_Exercise directions_.
Using the records below, repeat exactly the lines from the one holding "unfold bucket_find. rewrite" through the one holding "intros Hi Hn. destruct", both ends included, and no others.

_Saved data entries_.
(** [dictRehash]: contents permuted, result 0 exactly when the rehashing is
    over, otherwise progress. *)
Lemma dictRehash_spec st cs0 cs1 n : inv st cs0 cs1 -> INT32_MIN <= n * 10 <= INT32_MAX ->
  exists st' r cs0' cs1', dictRehash st n = Some (st', r) /\ inv st' cs0' cs1' /\
    moved st st' cs0 cs1 cs0' cs1' /\
    (r = 0 /\ rehashidx (d st') = -1 \/
     r = 1 /\ rehashidx (d st) <> -1 /\ rehashidx (d st') <> -1 /\
       (n <> 0 -> rehash_left st' < rehash_left st)).
Proof.
  intros Hi Hn. unfold dictRehash.
  rewrite (proj2 (Z.leb_le INT32_MIN _)), (proj2 (Z.leb_le _ INT32_MAX)) by lia. cbn [andb negb].
  unfold dictIsRehashing. destruct (Z.eqb_spec (rehashidx (d st)) (-1)) as [Er|Er]; cbn [negb].
  { exists st, 0, cs0, cs1. do 3 (split; [done|]). by left. }
  destruct (rehash_loop_spec (S (Z.to_nat (ht_size (ht0 (d st))))) st cs0 cs1 n (n * 10) Hi Er)
    as (st1 & early & a0 & a1 & -> & Hi1 & Hm1 & Es & Hle & Hne & Hor).
  { unfold rehash_left. destruct Hi as [_ _ _ _ _ [[]|[? _]]]; [done|lia]. }
  cbn [mbind option_bind].
  destruct early; [|destruct (Z.eqb_spec (ht_used (ht0 (d st1))) 0) as [Hu|Hu]].
  2:{ destruct (swap_spec st1 a0 a1 Hi1 Hne Hu) as [Hi2 Hm2].
      eexists _, 0, a1, []. split; [done|]. split; [done|].
      split; [by eapply moved_trans|]. by left. }
  all: exists st1, 1, a0, a1; do 3 (split; [done|]); right; do 3 (split; [done|]).
  all: unfold rehash_left; intros ?; destruct Hor as [[??]|[?|?]]; [done|done|lia].
Qed.

Lemma rehashStep_spec st cs0 cs1 : inv st cs0 cs1 ->
  exists st' cs0' cs1', _dictRehashStep st = Some st' /\ inv st' cs0' cs1' /\
    moved st st' cs0 cs1 cs0' cs1'.
Proof.
  intros Hi. unfold _dictRehashStep. case_match; [|by exists st, cs0, cs1].
  destruct (dictRehash_spec st cs0 cs1 1 Hi) as (st' & r & a & b & -> & ? & ? & _); [lia|].
  by exists st', a, b.
Qed.

Lemma rehash_if_needed_spec st cs0 cs1 : inv st cs0 cs1 ->
  exists st' cs0' cs1', rehash_if_needed st = Some st' /\ inv st' cs0' cs1' /\
    moved st st' cs0 cs1 cs0' cs1'.
Proof.
  intros Hi. unfold rehash_if_needed. case_match; [by apply rehashStep_spec|].
  by exists st, cs0, cs1.
Qed.

(** ** Finding *)

Lemma chain_find_spec fuel hp p c k : chain hp p c -> (length c < fuel)%nat ->
  exists r, chain_find fuel hp p k = Some r /\
    match r with
    | Some l => exists k' v, mk_cell l k' v ∈ c /\ key_match k k' = true
    | None => forall x, x ∈ c -> key_match k (ck x) = false
    end.
Proof.
  intros Hc. revert fuel. induction Hc as [|l k' v n c Hl Hc IH]; intros [|fuel] Hf;
    simpl in Hf; [lia| |lia|]; cbn [chain_find].
  - exists None. split; [done|]. by intros x ?%not_elem_of_nil.
  - rewrite Hl. cbn [mbind option_bind de_key de_next].
    destruct (key_match k k') eqn:Ek.
    + exists (Some l). split; [done|]. exists k', v. split; [by left|done].
    + destruct (IH fuel) as ([l'|] & -> & Hr); [lia| |].
      * exists (Some l'). split; [done|]. destruct Hr as (k2 & v2 & ? & ?). exists k2, v2.
        split; [by right|done].
      * exists None. split; [done|]. intros x [->|Hx]%elem_of_cons; [done|]. by apply Hr.
Qed.

Lemma locs_NoDup_chain cs i c : NoDup (locs (concat cs)) -> cs !! i = Some c -> NoDup (locs c).
Proof.
  intros Hnd Hi. destruct (concat_split cs i c Hi) as (rest & Hp & _).
  rewrite (locs_perm _ _ Hp), locs_app in Hnd. by apply NoDup_app in Hnd as [? _].
Qed.

Lemma tab_find_spec st t cs k : tab_ok (heap st) t cs -> ht_table t <> None ->
  NoDup (locs (concat cs)) ->
  exists r, bucket_find st t (Z.land (hashFunction k) (ht_sizemask t)) k = Some r /\
    match r with
    | Some l => exists k' v, mk_cell l k' v ∈ concat cs /\ key_match k k' = true
    | None => forall x, x ∈ concat cs -> key_match k (ck x) = false
    end.
Proof.
  intros Ht Hn Hnd. pose proof (tab_index _ _ _ (hashFunction k) Ht Hn) as Hidx.
  destruct (tab_bucket _ _ _ _ Ht Hidx) as (tb & p & c & _ & Hb & _ & Hc & Hch).
  unfold bucket_find. rewrite Hb. cbn [mbind option_bind].
  destruct (chain_find_spec (S (size (heap st))) (heap st) p c k Hch) as (r & -> & Hr).
  { apply Nat.lt_succ_r. eapply chain_length; [done|]. by eapply locs_NoDup_chain. }
  exists r. split; [done|]. destruct r as [l|].
  - destruct Hr as (k' & v & Hin & Hm). exists k', v. split; [|done]. apply elem_concat. eauto.
  - intros x Hx. destruct (key_match k (ck x)) eqn:Em; [|done].
    apply elem_concat in Hx as (i & ci & Hi & Hx).
    assert (i = Z.to_nat (Z.land (hashFunction k) (ht_sizemask t))) as ->.
    { destruct Ht as [_ _ _ _ Hh]. rewrite (hash_match _ _ Em), (Hh _ _ _ Hi Hx). lia. }
    simplify_eq. by rewrite Hr in Em.
Qed.

Lemma inv_NoDup st cs0 cs1 : inv st cs0 cs1 ->
  NoDup (locs (concat cs0)) /\ NoDup (locs (concat cs1)).
Proof. intros [_ _ Hl _ _ _]. rewrite locs_app in Hl. apply NoDup_app in Hl. tauto. Qed.

(** The table a new key goes to. *)
Definition target st : Z := if dictIsRehashing (d st) then 1 else 0.

Lemma table_find_spec st cs0 cs1 k : inv st cs0 cs1 -> ht_table (ht0 (d st)) <> None ->
  exists r, table_find st k (hashFunction k) = Some r /\
    match r with
    | inl l => exists k' v, mk_cell l k' v ∈ concat cs0 ++ concat cs1 /\ key_match k k' = true
    | inr idx => (forall x, x ∈ concat cs0 ++ concat cs1 -> key_match k (ck x) = false) /\
        idx = Z.land (hashFunction k) (ht_sizemask (ht (d st) (target st)))
    end.
Proof.
  intros Hi Hn. destruct (inv_NoDup _ _ _ Hi) as [Hnd0 Hnd1].
  pose proof (rehashing_spec _ _ _ Hi) as Hre. unfold table_find, target.
  destruct (tab_find_spec st (ht0 (d st)) cs0 k (inv_ht0 _ _ _ Hi) Hn Hnd0) as (r & -> & Hr).
  cbn [mbind option_bind]. destruct r as [l|].
  { exists (inl l). split; [done|]. destruct Hr as (k' & v & ? & ?). exists k', v.
    split; [|done]. apply elem_of_app. by left. }
  destruct (dictIsRehashing (d st)) eqn:Er; cbn [negb].
  - destruct (tab_find_spec st (ht1 (d st)) cs1 k (inv_ht1 _ _ _ Hi)) as (r & -> & Hr1); [|done|].
    { destruct Hi as [_ _ _ _ _ [[]|(_ & _ & ? & _)]]; [lia|done]. }
    cbn [mbind option_bind]. destruct r as [l|].
    + exists (inl l). split; [done|]. destruct Hr1 as (k' & v & ? & ?). exists k', v.
      split; [|done]. apply elem_of_app. by right.
    + eexists (inr _). split; [done|]. split; [|done].
      intros x [?|?]%elem_of_app; [by apply Hr|by apply Hr1].
  - destruct Hre as (_ & _ & ->). eexists (inr _). split; [done|]. split; [|done].
    intros x. simpl. rewrite app_nil_r. apply Hr.
Qed.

_Reply to the task_.
  unfold bucket_find. rewrite Hb. cbn [mbind option_bind].
  destruct (chain_find_spec (S (size (heap st))) (heap st) p c k Hch) as (r & -> & Hr).
  { apply Nat.lt_succ_r. eapply chain_length; [done|]. by eapply locs_NoDup_chain. }
  exists r. split; [done|]. destruct r as [l|].
  - destruct Hr as (k' & v & Hin & Hm). exists k', v. split; [|done]. apply elem_concat. eauto.
  - intros x Hx. destruct (key_match k (ck x)) eqn:Em; [|done].
    apply elem_concat in Hx as (i & ci & Hi & Hx).
    assert (i = Z.to_nat (Z.land (hashFunction k) (ht_sizemask t))) as ->.
    { destruct Ht as [_ _ _ _ Hh]. rewrite (hash_match _ _ Em), (Hh _ _ _ Hi Hx). lia. }
    simplify_eq. by rewrite Hr in Em.
Qed.

Lemma inv_NoDup st cs0 cs1 : inv st cs0 cs1 ->
  NoDup (locs (concat cs0)) /\ NoDup (locs (concat cs1)).
Proof. intros [_ _ Hl _ _ _]. rewrite locs_app in Hl. apply NoDup_app in Hl. tauto. Qed.

(** The table a new key goes to. *)
Definition target st : Z := if dictIsRehashing (d st) then 1 else 0.

Lemma table_find_spec st cs0 cs1 k : inv st cs0 cs1 -> ht_table (ht0 (d st)) <> None ->
  exists r, table_find st k (hashFunction k) = Some r /\
    match r with
    | inl l => exists k' v, mk_cell l k' v ∈ concat cs0 ++ concat cs1 /\ key_match k k' = true
    | inr idx => (forall x, x ∈ concat cs0 ++ concat cs1 -> key_match k (ck x) = false) /\
        idx = Z.land (hashFunction k) (ht_sizemask (ht (d st) (target st)))
    end.
Proof.
  intros Hi Hn. destruct (inv_NoDup _ _ _ Hi) as [Hnd0 Hnd1].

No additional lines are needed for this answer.